■ What needs to be done ■
Repeat back the entries that follow, keeping every word as it is.

Recorded information below:

Lemma norm_inv_step (i : nat) (st : list F32.f32 * F32.f32 * nat) :
  (i < n)%nat -> norm_inv a n i st ->
  norm_inv a n (S i) (norm_array_body (array_total n a) i st).
Proof.
  intros Hi. destruct st as [[a' s] nd]. unfold norm_inv.
  intros (L & Hrest & Hz & Hp & Hmono & El & Eu & H0 & Hpos).
  pose proof (count_range i) as Hk. pose proof (array_total_range i) as HR.
  pose proof (array_total_mono (S i) n ltac:(lia)) as HRT.
  pose proof (proj2 (count_elt i)) as Ec.
  pose proof (elt_zero_count i) as Ez.
  pose proof (gt_zero_elt i) as Eg.
  rewrite array_total_S in *.
  destruct total_float as (mT & eT & HdT & HdigT & HeT & BL & BU).
  pose proof (val_normal_pos _ _ _ HdT) as HB.
  set (T := array_total n a) in *. set (B := val (F32.of_int T)) in *.
  set (k := F32.to_int (elt a i)) in *. set (R := array_total i a) in *.
  assert (Herr : (4 * u23 * inject_Z (Z.of_nat (S i) * T) ==
                  4 * u23 * inject_Z (Z.of_nat i * T) + 4 * u23 * inject_Z T)%Q).
  { replace (Z.of_nat (S i) * T) with (Z.of_nat i * T + T) by lia.
    rewrite inject_Z_plus. ring. }
  assert (He0 : (0 <= inject_Z (Z.of_nat i * T))%Q)
    by (change 0%Q with (inject_Z 0); rewrite <- Zle_Qle; nia).
  assert (He1 : (inject_Z (Z.of_nat i * T) <= 28 * inject_Z T)%Q).
  { change 28%Q with (inject_Z 28). rewrite <- inject_Z_mult, <- Zle_Qle. nia. }
  assert (HkQ : (0 <= inject_Z k)%Q)
    by (change 0%Q with (inject_Z 0); rewrite <- Zle_Qle; lia).
  assert (HRQ : (0 <= inject_Z R)%Q)
    by (change 0%Q with (inject_Z 0); rewrite <- Zle_Qle; lia).
  assert (HRT' : (inject_Z R + inject_Z k <= inject_Z T)%Q)
    by (rewrite <- inject_Z_plus, <- Zle_Qle; exact HRT).
  unfold norm_array_body. rewrite (Hrest i (le_n _)), Eg.
  destruct (0 <? k) eqn:Ek.
  - apply Z.ltb_lt in Ek.
    destruct (of_int_count k ltac:(lia)) as (m1 & e1 & Hd1 & Hdig1 & He1' & Hv1).
    destruct (div_spec (F32.of_int k) (F32.of_int T) m1 mT e1 eT
                Hd1 Hdig1 HdT HdigT ltac:(lia))
      as ((mq & eq & Hq & Hdq & Heq) & Q1 & Q2).
    rewrite (val_finite _ _ _ Hd1), Hv1 in Q1, Q2. fold B in Q1, Q2.
    rewrite Ec.
    set (q := F32.div (F32.of_int k) (F32.of_int T)) in *.
    assert (Hs : s = F32.zero \/
                 exists m e, F32.dec s = S754_finite false m e /\
                   Z.pos (digits2_pos m) = 24 /\ -54 <= e <= 3 + 2 * Z.of_nat i).
    { destruct (Z.eq_dec R 0) as [E0|E0];
        [left; exact (proj1 (H0 E0)) | right; apply Hpos; lia]. }
    destruct (add_running q s mq eq (3 + 2 * Z.of_nat i) Hq Hdq ltac:(lia) ltac:(lia) Hs)
      as ((m' & e' & Hs' & Hds' & He') & A1 & A2 & A3).
    set (s' := F32.add q s) in *.
    assert (Hn' : normal_pos s') by (exists m', e'; now split).
    assert (Li : (i < length a')%nat) by lia.
    split; [rewrite length_insert; exact L|].
    split; [intros j Hj; rewrite elt_insert_ne by lia; apply Hrest; lia|].
    split.
    { intros j Hj Hkj. destruct (decide (j = i)) as [->|Hne]; [fold k in Hkj; lia|].
      rewrite elt_insert_ne by auto. apply Hz; [lia | exact Hkj]. }
    split.
    { intros j Hj Hkj. destruct (decide (j = i)) as [->|Hne].
      - rewrite elt_insert_eq by exact Li. split; [exact Hn' | apply Qle_refl].
      - rewrite elt_insert_ne by auto.
        destruct (Hp j ltac:(lia) Hkj) as [Hnj Hvj].
        split; [exact Hnj | eapply Qle_trans; [exact Hvj | exact A3]]. }
    split.
    { intros j1 j2 Hj Hk1 Hk2. destruct (decide (j2 = i)) as [->|Hne2].
      - rewrite (elt_insert_eq _ i) by exact Li.
        destruct (decide (j1 = i)) as [->|Hne1].
        + rewrite elt_insert_eq by exact Li. apply Qle_refl.
        + rewrite elt_insert_ne by auto.
          destruct (Hp j1 ltac:(lia) Hk1) as [_ Hvj].
          eapply Qle_trans; [exact Hvj | exact A3].
      - rewrite !elt_insert_ne by lia. apply Hmono; [lia | exact Hk1 | exact Hk2]. }
    assert (X1 : ((val q + val s) * (1 - u23) * B <= val s' * B)%Q)
      by (apply Qmult_le_compat_r; [exact A1 | now apply Qlt_le_weak]).
    assert (X2 : (val s' * B <= (val q + val s) * (1 + u23) * B)%Q)
      by (apply Qmult_le_compat_r; [exact A2 | now apply Qlt_le_weak]).
    assert (Hk1 : (1 <= inject_Z k)%Q)
      by (change 1%Q with (inject_Z 1); rewrite <- Zle_Qle; lia).
    rewrite inject_Z_plus, Herr.
    split; [unfold u23 in *; lra|]. split; [unfold u23 in *; lra|].
    split; [intros; lia|]. intros _. split.
    + exists m', e'. repeat split; [exact Hs' | exact Hds' | lia | lia].
    + exists i. split; [lia|]. split; [exact Ek|].
      split; [now rewrite elt_insert_eq by exact Li | intros; lia].
  - apply Z.ltb_ge in Ek. assert (Ek0 : k = 0) by lia.
    rewrite Ek0, Z.add_0_r in *.
    split; [exact L|].
    split; [intros j Hj; apply Hrest; lia|].
    split.
    { intros j Hj Hkj. destruct (decide (j = i)) as [->|Hne].
      - rewrite (Hrest i (le_n _)). now apply Ez.
      - apply Hz; [lia | exact Hkj]. }
    split.
    { intros j Hj Hkj. destruct (decide (j = i)) as [->|Hne]; [fold k in Hkj; lia|].
      apply Hp; [lia | exact Hkj]. }
    split.
    { intros j1 j2 Hj Hk1 Hk2.
      destruct (decide (j2 = i)) as [->|Hne]; [fold k in Hk2; lia|].
      apply Hmono; [lia | exact Hk1 | exact Hk2]. }
    rewrite Herr.
    assert (HTQ : (0 <= inject_Z T)%Q)
      by (change 0%Q with (inject_Z 0); rewrite <- Zle_Qle; lia).
    split; [unfold u23 in *; lra|]. split; [unfold u23 in *; lra|].
    split; [exact H0|]. intros HRpos.
    destruct (Hpos HRpos) as ((m & e & Hs & Hds & He) & last & Hl1 & Hl2 & Hl3 & Hl4).
    split.
    + exists m, e. repeat split; [exact Hs | exact Hds | lia | lia].
    + exists last. split; [lia|]. split; [exact Hl2|]. split; [exact Hl3|].
      intros j Hj. destruct (decide (j = i)) as [->|Hne]; [exact Ek0|].
      apply Hl4. lia.
Qed.
End NormalizeArray.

End of Recorded information.

■ Result of the task ■
Lemma norm_inv_step (i : nat) (st : list F32.f32 * F32.f32 * nat) :
  (i < n)%nat -> norm_inv a n i st ->
  norm_inv a n (S i) (norm_array_body (array_total n a) i st).
Proof.
  intros Hi. destruct st as [[a' s] nd]. unfold norm_inv.
  intros (L & Hrest & Hz & Hp & Hmono & El & Eu & H0 & Hpos).
  pose proof (count_range i) as Hk. pose proof (array_total_range i) as HR.
  pose proof (array_total_mono (S i) n ltac:(lia)) as HRT.
  pose proof (proj2 (count_elt i)) as Ec.
  pose proof (elt_zero_count i) as Ez.
  pose proof (gt_zero_elt i) as Eg.
  rewrite array_total_S in *.
  destruct total_float as (mT & eT & HdT & HdigT & HeT & BL & BU).
  pose proof (val_normal_pos _ _ _ HdT) as HB.
  set (T := array_total n a) in *. set (B := val (F32.of_int T)) in *.
  set (k := F32.to_int (elt a i)) in *. set (R := array_total i a) in *.
  assert (Herr : (4 * u23 * inject_Z (Z.of_nat (S i) * T) ==
                  4 * u23 * inject_Z (Z.of_nat i * T) + 4 * u23 * inject_Z T)%Q).
  { replace (Z.of_nat (S i) * T) with (Z.of_nat i * T + T) by lia.
    rewrite inject_Z_plus. ring. }
  assert (He0 : (0 <= inject_Z (Z.of_nat i * T))%Q)
    by (change 0%Q with (inject_Z 0); rewrite <- Zle_Qle; nia).
  assert (He1 : (inject_Z (Z.of_nat i * T) <= 28 * inject_Z T)%Q).
  { change 28%Q with (inject_Z 28). rewrite <- inject_Z_mult, <- Zle_Qle. nia. }
  assert (HkQ : (0 <= inject_Z k)%Q)
    by (change 0%Q with (inject_Z 0); rewrite <- Zle_Qle; lia).
  assert (HRQ : (0 <= inject_Z R)%Q)
    by (change 0%Q with (inject_Z 0); rewrite <- Zle_Qle; lia).
  assert (HRT' : (inject_Z R + inject_Z k <= inject_Z T)%Q)
    by (rewrite <- inject_Z_plus, <- Zle_Qle; exact HRT).
  unfold norm_array_body. rewrite (Hrest i (le_n _)), Eg.
  destruct (0 <? k) eqn:Ek.
  - apply Z.ltb_lt in Ek.
    destruct (of_int_count k ltac:(lia)) as (m1 & e1 & Hd1 & Hdig1 & He1' & Hv1).
    destruct (div_spec (F32.of_int k) (F32.of_int T) m1 mT e1 eT
                Hd1 Hdig1 HdT HdigT ltac:(lia))
      as ((mq & eq & Hq & Hdq & Heq) & Q1 & Q2).
    rewrite (val_finite _ _ _ Hd1), Hv1 in Q1, Q2. fold B in Q1, Q2.
    rewrite Ec.
    set (q := F32.div (F32.of_int k) (F32.of_int T)) in *.
    assert (Hs : s = F32.zero \/
                 exists m e, F32.dec s = S754_finite false m e /\
                   Z.pos (digits2_pos m) = 24 /\ -54 <= e <= 3 + 2 * Z.of_nat i).
    { destruct (Z.eq_dec R 0) as [E0|E0];
        [left; exact (proj1 (H0 E0)) | right; apply Hpos; lia]. }
    destruct (add_running q s mq eq (3 + 2 * Z.of_nat i) Hq Hdq ltac:(lia) ltac:(lia) Hs)
      as ((m' & e' & Hs' & Hds' & He') & A1 & A2 & A3).
    set (s' := F32.add q s) in *.
    assert (Hn' : normal_pos s') by (exists m', e'; now split).
    assert (Li : (i < length a')%nat) by lia.
    split; [rewrite length_insert; exact L|].
    split; [intros j Hj; rewrite elt_insert_ne by lia; apply Hrest; lia|].
    split.
    { intros j Hj Hkj. destruct (decide (j = i)) as [->|Hne]; [fold k in Hkj; lia|].
      rewrite elt_insert_ne by auto. apply Hz; [lia | exact Hkj]. }
    split.
    { intros j Hj Hkj. destruct (decide (j = i)) as [->|Hne].
      - rewrite elt_insert_eq by exact Li. split; [exact Hn' | apply Qle_refl].
      - rewrite elt_insert_ne by auto.
        destruct (Hp j ltac:(lia) Hkj) as [Hnj Hvj].
        split; [exact Hnj | eapply Qle_trans; [exact Hvj | exact A3]]. }
    split.
    { intros j1 j2 Hj Hk1 Hk2. destruct (decide (j2 = i)) as [->|Hne2].
      - rewrite (elt_insert_eq _ i) by exact Li.
        destruct (decide (j1 = i)) as [->|Hne1].
        + rewrite elt_insert_eq by exact Li. apply Qle_refl.
        + rewrite elt_insert_ne by auto.
          destruct (Hp j1 ltac:(lia) Hk1) as [_ Hvj].
          eapply Qle_trans; [exact Hvj | exact A3].
      - rewrite !elt_insert_ne by lia. apply Hmono; [lia | exact Hk1 | exact Hk2]. }
    assert (X1 : ((val q + val s) * (1 - u23) * B <= val s' * B)%Q)
      by (apply Qmult_le_compat_r; [exact A1 | now apply Qlt_le_weak]).
    assert (X2 : (val s' * B <= (val q + val s) * (1 + u23) * B)%Q)
      by (apply Qmult_le_compat_r; [exact A2 | now apply Qlt_le_weak]).
    assert (Hk1 : (1 <= inject_Z k)%Q)
      by (change 1%Q with (inject_Z 1); rewrite <- Zle_Qle; lia).
    rewrite inject_Z_plus, Herr.
    split; [unfold u23 in *; lra|]. split; [unfold u23 in *; lra|].
    split; [intros; lia|]. intros _. split.
    + exists m', e'. repeat split; [exact Hs' | exact Hds' | lia | lia].
    + exists i. split; [lia|]. split; [exact Ek|].
      split; [now rewrite elt_insert_eq by exact Li | intros; lia].
  - apply Z.ltb_ge in Ek. assert (Ek0 : k = 0) by lia.
    rewrite Ek0, Z.add_0_r in *.
    split; [exact L|].
    split; [intros j Hj; apply Hrest; lia|].
    split.
    { intros j Hj Hkj. destruct (decide (j = i)) as [->|Hne].
      - rewrite (Hrest i (le_n _)). now apply Ez.
      - apply Hz; [lia | exact Hkj]. }
    split.
    { intros j Hj Hkj. destruct (decide (j = i)) as [->|Hne]; [fold k in Hkj; lia|].
      apply Hp; [lia | exact Hkj]. }
    split.
    { intros j1 j2 Hj Hk1 Hk2.
      destruct (decide (j2 = i)) as [->|Hne]; [fold k in Hk2; lia|].
      apply Hmono; [lia | exact Hk1 | exact Hk2]. }
    rewrite Herr.
    assert (HTQ : (0 <= inject_Z T)%Q)
      by (change 0%Q with (inject_Z 0); rewrite <- Zle_Qle; lia).
    split; [unfold u23 in *; lra|]. split; [unfold u23 in *; lra|].
    split; [exact H0|]. intros HRpos.
    destruct (Hpos HRpos) as ((m & e & Hs & Hds & He) & last & Hl1 & Hl2 & Hl3 & Hl4).
    split.
    + exists m, e. repeat split; [exact Hs | exact Hds | lia | lia].
    + exists last. split; [lia|]. split; [exact Hl2|]. split; [exact Hl3|].
      intros j Hj. destruct (decide (j = i)) as [->|Hne]; [exact Ek0|].
      apply Hl4. lia.
Qed.
End NormalizeArray.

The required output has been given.